= ASSIGNMENT =
Go through the lines below and count those that contain "negb"; the number is all that should be returned.

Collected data
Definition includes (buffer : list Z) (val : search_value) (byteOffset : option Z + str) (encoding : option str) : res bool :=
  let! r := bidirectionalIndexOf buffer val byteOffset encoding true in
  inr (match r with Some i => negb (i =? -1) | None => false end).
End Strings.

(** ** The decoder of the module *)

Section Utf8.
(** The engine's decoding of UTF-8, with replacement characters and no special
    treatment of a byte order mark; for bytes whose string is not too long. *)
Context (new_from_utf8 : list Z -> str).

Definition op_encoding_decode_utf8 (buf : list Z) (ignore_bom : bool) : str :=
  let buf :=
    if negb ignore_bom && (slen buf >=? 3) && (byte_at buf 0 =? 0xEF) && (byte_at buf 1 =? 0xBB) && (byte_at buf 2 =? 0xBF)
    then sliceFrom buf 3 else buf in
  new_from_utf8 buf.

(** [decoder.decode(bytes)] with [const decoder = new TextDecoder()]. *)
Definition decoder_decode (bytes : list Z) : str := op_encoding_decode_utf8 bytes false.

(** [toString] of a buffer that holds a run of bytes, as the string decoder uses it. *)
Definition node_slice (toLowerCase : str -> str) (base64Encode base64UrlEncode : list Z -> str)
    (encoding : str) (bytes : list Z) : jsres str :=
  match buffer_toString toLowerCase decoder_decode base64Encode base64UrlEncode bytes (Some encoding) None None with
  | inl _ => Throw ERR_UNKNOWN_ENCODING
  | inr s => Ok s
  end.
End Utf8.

= OUTPUT BELOW =
2